──────── DATA FOR PROCESSING ────────
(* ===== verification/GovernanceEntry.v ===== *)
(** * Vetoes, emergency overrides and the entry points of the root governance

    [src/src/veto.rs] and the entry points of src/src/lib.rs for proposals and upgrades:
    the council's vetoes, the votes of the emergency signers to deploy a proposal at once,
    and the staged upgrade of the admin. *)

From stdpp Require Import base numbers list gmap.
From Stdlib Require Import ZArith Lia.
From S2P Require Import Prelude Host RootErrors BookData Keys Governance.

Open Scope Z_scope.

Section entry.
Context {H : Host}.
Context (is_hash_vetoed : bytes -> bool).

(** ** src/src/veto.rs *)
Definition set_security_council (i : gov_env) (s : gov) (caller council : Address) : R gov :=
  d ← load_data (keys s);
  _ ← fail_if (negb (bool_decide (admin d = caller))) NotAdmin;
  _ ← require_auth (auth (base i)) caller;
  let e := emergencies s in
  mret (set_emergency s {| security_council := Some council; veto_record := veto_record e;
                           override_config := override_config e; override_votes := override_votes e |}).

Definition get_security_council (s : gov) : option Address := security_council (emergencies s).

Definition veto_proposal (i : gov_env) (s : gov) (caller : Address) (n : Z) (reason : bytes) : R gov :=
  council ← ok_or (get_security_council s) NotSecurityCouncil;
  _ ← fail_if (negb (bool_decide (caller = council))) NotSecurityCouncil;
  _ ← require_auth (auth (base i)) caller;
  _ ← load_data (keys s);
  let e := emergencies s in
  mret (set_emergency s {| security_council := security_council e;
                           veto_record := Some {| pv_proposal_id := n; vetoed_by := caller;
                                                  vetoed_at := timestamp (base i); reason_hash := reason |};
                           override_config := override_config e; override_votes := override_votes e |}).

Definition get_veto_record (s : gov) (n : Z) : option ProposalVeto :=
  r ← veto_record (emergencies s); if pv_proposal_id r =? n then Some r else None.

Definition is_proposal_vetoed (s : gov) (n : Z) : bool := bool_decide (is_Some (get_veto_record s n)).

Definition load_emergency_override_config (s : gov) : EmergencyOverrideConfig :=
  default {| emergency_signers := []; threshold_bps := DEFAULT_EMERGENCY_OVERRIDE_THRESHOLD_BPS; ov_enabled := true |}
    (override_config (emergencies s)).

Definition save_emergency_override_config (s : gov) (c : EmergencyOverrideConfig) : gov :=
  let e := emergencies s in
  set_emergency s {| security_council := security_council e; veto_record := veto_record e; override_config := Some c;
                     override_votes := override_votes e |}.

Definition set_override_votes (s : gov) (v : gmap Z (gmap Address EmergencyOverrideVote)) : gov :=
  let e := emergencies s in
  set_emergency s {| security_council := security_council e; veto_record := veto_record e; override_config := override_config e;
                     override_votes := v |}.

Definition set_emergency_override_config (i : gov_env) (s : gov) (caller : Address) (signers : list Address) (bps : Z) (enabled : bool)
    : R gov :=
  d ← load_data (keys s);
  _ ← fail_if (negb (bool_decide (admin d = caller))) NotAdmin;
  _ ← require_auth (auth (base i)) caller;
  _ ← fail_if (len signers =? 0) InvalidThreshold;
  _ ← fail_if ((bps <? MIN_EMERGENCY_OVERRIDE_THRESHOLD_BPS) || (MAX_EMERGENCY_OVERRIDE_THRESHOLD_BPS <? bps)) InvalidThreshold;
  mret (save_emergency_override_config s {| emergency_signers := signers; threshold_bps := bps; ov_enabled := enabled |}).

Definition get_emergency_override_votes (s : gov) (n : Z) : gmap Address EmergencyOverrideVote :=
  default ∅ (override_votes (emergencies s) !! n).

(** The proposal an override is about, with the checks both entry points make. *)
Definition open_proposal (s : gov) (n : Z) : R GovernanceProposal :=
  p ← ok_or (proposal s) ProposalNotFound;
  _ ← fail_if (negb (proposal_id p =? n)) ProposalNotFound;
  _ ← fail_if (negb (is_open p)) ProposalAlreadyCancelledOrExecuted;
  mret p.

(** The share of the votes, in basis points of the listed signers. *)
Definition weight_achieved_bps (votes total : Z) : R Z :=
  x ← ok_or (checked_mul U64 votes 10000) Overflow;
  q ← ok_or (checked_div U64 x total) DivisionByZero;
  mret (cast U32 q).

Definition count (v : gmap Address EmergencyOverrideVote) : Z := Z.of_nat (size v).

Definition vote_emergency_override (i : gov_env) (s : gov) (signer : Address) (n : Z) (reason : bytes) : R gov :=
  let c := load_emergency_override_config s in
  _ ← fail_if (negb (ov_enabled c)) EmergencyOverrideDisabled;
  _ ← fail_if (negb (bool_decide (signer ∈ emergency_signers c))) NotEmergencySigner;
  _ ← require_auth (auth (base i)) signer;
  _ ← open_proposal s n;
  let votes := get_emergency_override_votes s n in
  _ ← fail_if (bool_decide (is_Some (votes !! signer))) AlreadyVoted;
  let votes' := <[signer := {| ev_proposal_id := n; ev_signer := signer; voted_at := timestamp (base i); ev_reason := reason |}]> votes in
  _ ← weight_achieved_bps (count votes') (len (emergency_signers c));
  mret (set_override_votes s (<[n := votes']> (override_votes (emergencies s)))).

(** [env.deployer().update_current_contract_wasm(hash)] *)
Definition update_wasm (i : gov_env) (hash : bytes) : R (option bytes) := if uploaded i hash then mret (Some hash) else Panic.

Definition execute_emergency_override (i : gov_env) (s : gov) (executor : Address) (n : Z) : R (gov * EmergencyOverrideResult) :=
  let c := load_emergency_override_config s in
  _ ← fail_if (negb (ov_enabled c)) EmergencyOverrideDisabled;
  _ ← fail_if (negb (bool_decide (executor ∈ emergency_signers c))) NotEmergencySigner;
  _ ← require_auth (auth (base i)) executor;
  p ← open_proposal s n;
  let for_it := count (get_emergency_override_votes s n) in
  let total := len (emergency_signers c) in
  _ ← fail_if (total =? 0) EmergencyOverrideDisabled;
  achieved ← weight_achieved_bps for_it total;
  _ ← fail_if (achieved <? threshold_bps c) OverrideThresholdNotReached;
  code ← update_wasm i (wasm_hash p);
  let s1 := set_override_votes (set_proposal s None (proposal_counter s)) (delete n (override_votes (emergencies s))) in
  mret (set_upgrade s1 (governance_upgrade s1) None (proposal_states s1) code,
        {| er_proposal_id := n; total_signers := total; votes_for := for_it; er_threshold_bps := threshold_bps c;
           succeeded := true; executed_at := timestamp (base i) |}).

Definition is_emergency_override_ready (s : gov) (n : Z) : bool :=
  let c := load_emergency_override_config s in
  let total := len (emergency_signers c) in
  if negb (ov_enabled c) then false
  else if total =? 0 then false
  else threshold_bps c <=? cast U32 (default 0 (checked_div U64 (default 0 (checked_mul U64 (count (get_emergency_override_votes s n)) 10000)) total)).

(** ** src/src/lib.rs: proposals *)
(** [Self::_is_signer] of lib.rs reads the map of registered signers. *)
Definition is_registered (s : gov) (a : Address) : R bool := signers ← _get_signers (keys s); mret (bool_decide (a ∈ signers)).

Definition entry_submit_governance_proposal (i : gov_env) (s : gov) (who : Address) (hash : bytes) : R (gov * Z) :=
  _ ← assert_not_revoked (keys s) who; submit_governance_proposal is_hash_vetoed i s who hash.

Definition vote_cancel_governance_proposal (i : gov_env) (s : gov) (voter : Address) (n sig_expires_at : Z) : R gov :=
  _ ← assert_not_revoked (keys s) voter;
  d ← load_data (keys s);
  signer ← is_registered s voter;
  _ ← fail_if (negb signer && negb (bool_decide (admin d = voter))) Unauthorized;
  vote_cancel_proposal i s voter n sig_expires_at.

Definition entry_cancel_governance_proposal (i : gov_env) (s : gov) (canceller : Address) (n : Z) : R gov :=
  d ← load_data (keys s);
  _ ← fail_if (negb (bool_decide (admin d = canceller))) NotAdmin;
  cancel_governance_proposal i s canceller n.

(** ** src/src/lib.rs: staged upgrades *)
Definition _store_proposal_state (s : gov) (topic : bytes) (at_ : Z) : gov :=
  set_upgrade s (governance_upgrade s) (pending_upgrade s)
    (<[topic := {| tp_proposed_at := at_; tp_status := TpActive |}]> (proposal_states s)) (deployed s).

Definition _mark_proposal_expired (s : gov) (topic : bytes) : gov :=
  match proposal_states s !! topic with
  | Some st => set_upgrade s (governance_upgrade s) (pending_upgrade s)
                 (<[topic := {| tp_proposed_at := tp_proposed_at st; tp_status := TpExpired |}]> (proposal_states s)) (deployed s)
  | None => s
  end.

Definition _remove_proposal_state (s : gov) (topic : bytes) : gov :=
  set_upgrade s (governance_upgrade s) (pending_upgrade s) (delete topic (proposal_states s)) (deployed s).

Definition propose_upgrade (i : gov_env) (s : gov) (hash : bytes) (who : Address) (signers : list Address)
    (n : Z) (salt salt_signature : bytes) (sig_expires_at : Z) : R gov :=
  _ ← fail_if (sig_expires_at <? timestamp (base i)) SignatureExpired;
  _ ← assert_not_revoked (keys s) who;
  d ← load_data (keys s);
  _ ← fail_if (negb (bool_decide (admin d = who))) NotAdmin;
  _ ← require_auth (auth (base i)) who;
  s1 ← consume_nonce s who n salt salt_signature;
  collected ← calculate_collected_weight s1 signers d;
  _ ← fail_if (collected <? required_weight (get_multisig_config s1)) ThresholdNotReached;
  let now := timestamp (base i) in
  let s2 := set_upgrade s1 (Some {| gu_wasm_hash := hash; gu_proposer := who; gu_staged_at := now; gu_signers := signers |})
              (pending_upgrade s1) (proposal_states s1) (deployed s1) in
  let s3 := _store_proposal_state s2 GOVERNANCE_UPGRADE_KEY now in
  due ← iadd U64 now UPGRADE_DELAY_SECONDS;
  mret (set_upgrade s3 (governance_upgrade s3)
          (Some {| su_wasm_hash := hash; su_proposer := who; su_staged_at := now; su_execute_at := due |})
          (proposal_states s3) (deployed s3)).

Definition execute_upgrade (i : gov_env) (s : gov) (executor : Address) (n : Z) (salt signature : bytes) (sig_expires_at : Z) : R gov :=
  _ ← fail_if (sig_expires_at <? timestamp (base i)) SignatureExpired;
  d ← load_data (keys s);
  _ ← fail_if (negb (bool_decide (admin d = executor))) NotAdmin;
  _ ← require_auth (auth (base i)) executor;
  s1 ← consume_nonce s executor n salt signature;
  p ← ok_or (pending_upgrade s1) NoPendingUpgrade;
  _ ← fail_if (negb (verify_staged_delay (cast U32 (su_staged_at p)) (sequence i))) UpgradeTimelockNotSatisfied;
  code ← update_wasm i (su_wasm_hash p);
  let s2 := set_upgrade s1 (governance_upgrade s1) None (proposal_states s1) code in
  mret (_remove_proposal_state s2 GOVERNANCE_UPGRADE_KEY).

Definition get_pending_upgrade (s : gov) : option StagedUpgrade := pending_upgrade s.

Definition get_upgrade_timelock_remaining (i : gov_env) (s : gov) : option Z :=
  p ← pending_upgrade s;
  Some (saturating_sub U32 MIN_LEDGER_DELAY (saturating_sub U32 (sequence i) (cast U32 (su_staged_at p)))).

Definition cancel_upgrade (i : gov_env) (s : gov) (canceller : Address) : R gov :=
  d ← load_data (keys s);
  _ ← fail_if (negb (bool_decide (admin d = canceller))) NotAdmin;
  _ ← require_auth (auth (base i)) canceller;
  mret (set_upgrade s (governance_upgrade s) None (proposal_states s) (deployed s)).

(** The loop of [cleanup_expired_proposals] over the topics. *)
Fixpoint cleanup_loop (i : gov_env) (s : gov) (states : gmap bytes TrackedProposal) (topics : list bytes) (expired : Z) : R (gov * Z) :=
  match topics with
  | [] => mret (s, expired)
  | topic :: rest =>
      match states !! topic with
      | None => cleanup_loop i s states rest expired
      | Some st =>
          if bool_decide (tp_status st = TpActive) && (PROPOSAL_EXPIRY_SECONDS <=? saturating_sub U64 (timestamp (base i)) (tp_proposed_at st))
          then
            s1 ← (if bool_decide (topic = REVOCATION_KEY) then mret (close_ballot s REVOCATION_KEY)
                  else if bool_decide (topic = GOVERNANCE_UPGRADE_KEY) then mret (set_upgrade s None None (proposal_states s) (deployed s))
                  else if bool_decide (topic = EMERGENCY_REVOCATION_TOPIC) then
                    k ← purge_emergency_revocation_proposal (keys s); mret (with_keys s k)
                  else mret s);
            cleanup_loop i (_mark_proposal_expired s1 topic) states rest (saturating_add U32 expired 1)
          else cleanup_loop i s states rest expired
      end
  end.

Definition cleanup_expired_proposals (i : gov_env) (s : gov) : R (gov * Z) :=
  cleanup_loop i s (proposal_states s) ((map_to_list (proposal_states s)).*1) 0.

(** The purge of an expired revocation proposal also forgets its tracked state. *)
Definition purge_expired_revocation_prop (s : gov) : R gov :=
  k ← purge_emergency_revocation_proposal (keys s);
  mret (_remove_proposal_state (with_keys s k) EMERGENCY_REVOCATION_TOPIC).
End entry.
────────
▶ **TASK DESCRIPTION**: Count the lines of the records that contain the word "gmap". Give only the count.

▶ **ANSWER AREA**: 5